Overview

Pleurectomy/ Decortication (P/D) Preceded or Followed by Chemotherapy in Patients With Early Stage MPM

Status:
Recruiting

Trial end date:
2022-03-01

Target enrollment:
0

Participant gender:
All

Summary

This is a multicenter, randomized, 1:1, non-comparative phase II trial. Patients with early stage MPM will be randomized between Arm A: immediate P/D followed by three cycles of chemotherapy (pemetrexed 500mg/m2 and cisplatin 75 mg/m2, both drugs given on day 1, every three weeks) Arm B: three cycles of chemotherapy (same regimen) followed by P/D, for non-progressing patients

Phase:

Phase 2

Accepts Healthy Volunteers?

Details

Lead Sponsor:

European Organisation for Research and Treatment of Cancer - EORTC

Treatments:

Cisplatin
Pemetrexed

Criteria

Inclusion Criteria:

- Patients aged 18 years or older, with pathologically proven malignant pleural
mesothelioma. All histological subtypes are accepted.

- Stage cT1-3, N0-2, M0 according to UICC TNM classification. FDG-PET-CT scan showing
absence of M1, N3, supraclavicular and coeliac node involvement is required. No
clinical invasion of mediastinal structures (heart, aorta, spine, esophagus, etc.) and
no widespread chest wall invasion (T4) are acceptable. Focal chest wall lesions are
acceptable.

- No prior treatment of any kind for mesothelioma is allowed, especially prophylactic
track irradiation after diagnostic procedures.

- WHO performance status 0-1

- Fit to receive chemotherapy and undergo a pleurectomy/ decortication with optional
removal of hemidiaphragm and pericardium.

- No history of other malignancy within the last three years, except for carcinoma in
situ of the cervix or basal cell or spinocellular carcinoma of the skin.

- No pre-existing peripheral sensory or motor neuropathy > grade I according to CTCAE
v4.0

- No clinically significant pleural effusion that cannot be managed with thoracentesis
or pleurodesis (according to institutional practice). If pleurodesis is considered, it
should be done before randomization.

- Adequate organ function Women of child bearing potential must have a negative serum
(or urine) pregnancy test within 3 days prior to the start of chemotherapy/surgery.
Patients of childbearing / reproductive potential should use adequate birth control
measures, as defined by the investigator, during the study treatment period and for at
least three months after the last study treatment.

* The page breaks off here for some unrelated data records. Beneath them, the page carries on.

Lemma insert_item_perm x l : insert_item x l ≡ₚ x :: l.
Proof.
  induction l as [|y l IH]; [done|]. simpl. destruct (item_before x y); [done|]. rewrite IH. constructor.
Qed.
Lemma insert_item_sorted x l : StronglySorted in_order l -> StronglySorted in_order (insert_item x l).
Proof.
  induction 1 as [|y l Hs IH Hf]; simpl; [by repeat constructor|].
  destruct (item_before x y) eqn:E.
  - apply before_in_order in E. constructor; [by constructor|]. apply list.Forall_cons. split; [done|].
    eapply Forall_impl; [exact Hf|]. intros z. by apply in_order_trans.
  - constructor; [done|]. rewrite insert_item_perm. apply list.Forall_cons. by split.
Qed.
(** the elements of one class keep their order *)
Lemma insert_item_stable (P : @BufferedItem Z A -> Prop) `{!forall x, Decision (P x)} x l :
  (forall y, P x -> P y -> item_before x y = false) -> StronglySorted in_order l ->
  filter P (insert_item x l) = filter P (l ++ [x]).
Proof.
  intros Heq. induction 1 as [|y l Hs IH Hf]; [done|]. simpl insert_item.
  destruct (item_before x y) eqn:E.
  - rewrite filter_app, filter_cons. case_decide as Px; [|by rewrite (filter_cons_False _ x []), app_nil_r by done].
    assert (Hn : filter P (y :: l) = []); [|by rewrite Hn, (filter_cons_True _ x []) by done].
    apply before_in_order in E as Exy.
    assert (Hny : ~ P y) by (intros Py; rewrite Heq in E by done; done).
    rewrite filter_cons_False by done. destruct (filter P l) as [|z r] eqn:Ez; [done|].
    assert (Hz : z ∈ filter P l) by (rewrite Ez; by left). apply list_elem_of_filter in Hz as [Pz Hz].
    rewrite Forall_forall in Hf. specialize (Hf z Hz). pose proof (Heq z Px Pz) as Hxz.
    unfold in_order, item_before in *. destruct x, y, z; try done. rewrite Z.ltb_ge in *. rewrite Z.ltb_lt in E. lia.
  - simpl app. rewrite !filter_cons. by rewrite IH.
Qed.

Lemma doSort_spec l :
  doSort l ≡ₚ l /\ StronglySorted in_order (doSort l) /\
  forall (P : @BufferedItem Z A -> Prop) `{!forall x, Decision (P x)},
    (forall x y, P x -> P y -> item_before x y = false) -> filter P (doSort l) = filter P l.
Proof.
  unfold doSort. induction l as [|x l (Hp & Hs & Hf)] using rev_ind; [by repeat constructor|].
  rewrite fold_left_app. simpl. split_and!.
  - by rewrite insert_item_perm, Hp, Permutation_app_comm.
  - by apply insert_item_sorted.
  - intros P ? Heq. rewrite insert_item_stable by auto. by rewrite !filter_app, Hf.
Qed.

Lemma insert_item_split x l :
  StronglySorted in_order l ->
  exists l1 l2, l = l1 ++ l2 /\ insert_item x l = l1 ++ x :: l2 /\
    Forall (fun y => item_before x y = false) l1 /\ Forall (fun y => item_before x y = true) l2.
Proof.
  induction 1 as [|y l Hs (l1 & l2 & -> & E & H1 & H2) Hf]; [by exists [], []|]. simpl.
  destruct (item_before x y) eqn:Exy.
  - exists [], (y :: l1 ++ l2). split_and!; try done. apply list.Forall_cons. split; [done|].
    eapply Forall_impl; [exact Hf|]. intros z. unfold in_order, item_before in *. destruct x, y, z; try done.
    rewrite Z.ltb_lt, Z.ltb_ge in *. lia.
  - exists (y :: l1), l2. rewrite E. split_and!; try done. by constructor.
Qed.
Lemma doSort_sorted l : StronglySorted in_order l -> doSort l = l.
Proof.
  unfold doSort. induction l as [|x l IH] using rev_ind; intros Hs; [done|].
  apply StronglySorted_app in Hs as (Hx & Hl & _). rewrite fold_left_app, IH by done. simpl.
  assert (Hlast : Forall (fun y => item_before x y = false) l)
    by (apply Forall_forall; intros y Hy; apply (Hx y x); [done|by left]).
  clear - Hlast. induction Hlast as [|y l Hy _ IH]; [done|]. simpl. by rewrite Hy, IH.
Qed.

(** An event spliced into a sorted queue goes behind the events it does not
    precede and in front of the others, which keep their order. *)
Theorem ordered_queue_sorts (q : list (@QueuedEvent Z A)) (ev : @QueuedEvent Z A) :
  StronglySorted in_order (Some <$> q) ->
  exists q1 q2, q = q1 ++ q2 /\ ordered_splice (length q) [Some ev] (Some <$> q) = Some <$> (q1 ++ ev :: q2) /\
    Forall (fun e => e.1 <= ev.1) q1 /\ Forall (fun e => ev.1 < e.1) q2.
Proof.
  intros Hs. destruct (insert_item_split (Some ev) _ Hs) as (l1 & l2 & E & Ei & H1 & H2).
  apply fmap_app_inv in E as (q1 & q2 & -> & -> & ->). exists q1, q2. split; [done|].
  rewrite Forall_fmap in H1, H2. split_and!.
  - unfold ordered_splice. rewrite take_ge, drop_ge, app_nil_r by (rewrite length_fmap; done).
    unfold doSort. rewrite fold_left_app. fold (doSort (Some <$> q1 ++ q2)). rewrite doSort_sorted by done.
    simpl. by rewrite Ei, fmap_app.
  - eapply Forall_impl; [exact H1|]. intros x. simpl. rewrite Z.ltb_ge. done.
  - eapply Forall_impl; [exact H2|]. intros x. simpl. rewrite Z.ltb_lt. done.
Qed.
End ordered.

(** ** Three listeners behind three filters *)

Definition util_listeners (e : Z) : list (positive * Z) :=
  if decide (e = 1) then [(1%positive, 10); (3%positive, 15); (2%positive, 20)] else [].
Definition util_dispatcher : dispatcher Z Z := {[1 := sample_list]}.
Lemma util_listening : listening util_dispatcher util_listeners.
Proof.
  intros e. unfold list_at, util_dispatcher, util_listeners. case_decide as D.
  - subst e. apply sample_list_refines.
  - unfold dispatcher. rewrite lookup_singleton_ne by done. split; [apply rep_new|done].
Qed.
(** a filter adds its number and refuses what grows above 100 *)
Definition util_filter (f a : Z) (st : list (Z * Z)) : bool * (Z * list (Z * Z)) := (a + f <=? 100, (a + f, st)).
Lemma event_utilities_witness :
  event_hasListener 1 15 util_dispatcher = true /\
  (event_removeListener 1 15 util_dispatcher).1 = true /\
  filteredDispatch record util_filter sample_list 1 5 util_dispatcher [] = [(10, 50); (15, 50); (20, 50)] /\
  filteredDispatch record util_filter sample_list 1 70 util_dispatcher [] = [].
Proof.
  destruct (event_utilities record util_filter 1 15 util_dispatcher util_listeners sample_list
    (util_listeners 1) 5 [] util_listening sample_list_refines) as (H1 & _ & H2 & _ & _ & H3).
  destruct (event_utilities record util_filter 1 15 util_dispatcher util_listeners sample_list
    (util_listeners 1) 70 [] util_listening sample_list_refines) as (_ & _ & _ & _ & _ & H4).
  split_and!; [exact H2|exact H1|exact H3|exact H4].
Defined.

Before patient registration written informed consent must be given according to ICH/GCP,
and national/local regulations.

Exclusion Criteria

• Current severe, uncontrolled systemic disease (e.g., clinically significant
cardiovascular, pulmonary, or metabolic disease; wound healing disorders; ulcers; or bone
fractures, known infection with HIV, active hepatitis B and/or hepatitis C virus).

significant cardiovascular morbidity (assessed by cardiologist) precluding surgery

- Major surgical procedure or significant traumatic injury within 28 days prior to
randomization or anticipation of the need for major surgery (other than P/D) during
the course of study treatment.

- History of receiving any investigational treatment within 28 days of randomization.

- History of intolerance to pemetrexed and/or cisplatin.

- Any psychological, familial, sociological or geographical condition potentially
hampering compliance with the study protocol.